Still undecided on Super Tuesday
Right up to Tuesday morning, I couldn’t have told you what name I might have at least put on the straw ballot…and run like a hare back to the comfort of my own home. Obama? Clinton? Oblinton? Which??? Which??? I wanted to make that decision in the quiet privacy of a voting booth, free to chew the end of my felt-tip pen and, finally, make my mark.

By Tuesday morning, the first eepings of a possible winter cold were making themselves felt. If I could have dressed, grabbed my coffee mug and voted at 8 in the morning on the way to work, my vote would have been cast, the deed done, and the rest of the day left to play out as best as possible, depending on work flow and body health.

But by 4 p.m., I knew I was exhausted, my eyes hurt, and I just wanted to go home. A raucus caucus, that circus wrangled by the few for the many, was the antithesis of my needs, and by the time I lay down “just for a little while” before going out again to cast my straw ballot … I knew I wasn’t leaving that couch. So the remote control let me toggle between CNN and MSNBC for the night’s returns.

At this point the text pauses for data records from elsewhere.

(** * HAP characteristic: value coercion, request protocol and wire projection

    A shallow embedding of [src/lib/Characteristic.ts] (HAP-NodeJS) and the
    properties of its specification.

    Conventions of the embedding.

    - A JavaScript number is [NaN], a signed infinity, or a finite decimal
      [mant / 10^scale].  Every finite double has such a decimal reading
      (the digits [Number.prototype.toString] prints), the order of doubles
      is the order of their readings, and decimal.js computes on exactly
      these readings.  Arithmetic is exact: binary rounding, overflow to
      infinity, the sign of zero and the 20-digit working precision of
      decimal.js are not represented.
    - A JavaScript string is the list of its UTF-16 code units.
    - A characteristic value is a primitive ([undefined], [null], boolean,
      number, string); array and dictionary payloads are not represented.
    - Throwing is a result [Throw e]; events raised through the emitter are
      collected, in order, in a trace.
    - [getValue], [setValue], [updateValue], [getDefaultValue] and
      [_assignID] have no part in the properties and are left out. *)

From Stdlib Require Import String Ascii ZArith QArith List Bool Lia.
Import ListNotations.
Open Scope Z_scope.

(** ** Numbers *)

Module Num.

Record dec : Set := mkDec { mant : Z; scale : nat }.

Definition pow10 (n : nat) : Z := 10 ^ Z.of_nat n.

(** The rational a decimal denotes. *)
Definition dval (d : dec) : Q := mant d # Z.to_pos (pow10 (scale d)).

Inductive number : Set :=
| NaN
| Inf (negative : bool)
| Fin (d : dec).

Definition of_Z (z : Z) : number := Fin (mkDec z 0).

Definition dcompare (a b : dec) : comparison :=
  (mant a * pow10 (scale b)) ?= (mant b * pow10 (scale a)).

Definition dltb (a b : dec) : bool :=
  match dcompare a b with Lt => true | _ => false end.

Definition deqb (a b : dec) : bool :=
  match dcompare a b with Eq => true | _ => false end.

(** Canonical form: no trailing zero among the fractional digits. *)
Fixpoint strip (m : Z) (s : nat) : dec :=
  match s with
  | O => mkDec m 0
  | S s' => if m mod 10 =? 0 then strip (m / 10) s' else mkDec m s
  end.

Definition canon (d : dec) : dec := strip (mant d) (scale d).

(** [x < y] on numbers: false as soon as one side is [NaN]. *)
Definition ltb (x y : number) : bool :=
  match x, y with
  | NaN, _ | _, NaN => false
  | Inf nx, Inf ny => nx && negb ny
  | Inf nx, Fin _ => nx
  | Fin _, Inf ny => negb ny
  | Fin a, Fin b => dltb a b
  end.

(** [x === y] on numbers. *)
Definition strict_eqb (x y : number) : bool :=
  match x, y with
  | Inf nx, Inf ny => Bool.eqb nx ny
  | Fin a, Fin b => deqb a b
  | _, _ => false
  end.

It was my Super Bowl, nursed with mint tea instead of beer and chips. Democrats or Republicans, the whole thing was incredibly exciting, an election before THE election.
Caucuses’ narrow time frame disenfranchises many
But I wasn’t at my caucus. And there were many others for whom a sliver of time on a weekday — 90 precious minutes — simply wasn’t manageable. First-responders (fire, police, emergency personnel), anyone working the 11-7 second shift (caucuses began at 6:30) or a second job (numbering in the untold thousands), the elderly and/or disabled for whom mobility is already a daunting issue in deep winter and for whom Metro Mobility services — which is first come, first served and therefore not easily locked into a time frame — can only bring riders to the curb … but not to the door. Did I mention you cannot vote by absentee ballot in a Minnesota DFL caucus? No preplanning possible.

I heard some wild stories from folks who’d had some very interesting experiences Tuesday night. No one asked one gal at her DFL caucus for any kind of I.D. at all, just passed her through into an overheated, heavily packed room where she could stand for an hour-and-a-half if she was able for the duration. She didn’t. She went out the door, found the Republican caucus and got grilled for every bit of I.D. she had on her. She didn’t cast her ballot there, either, but went home in disgust.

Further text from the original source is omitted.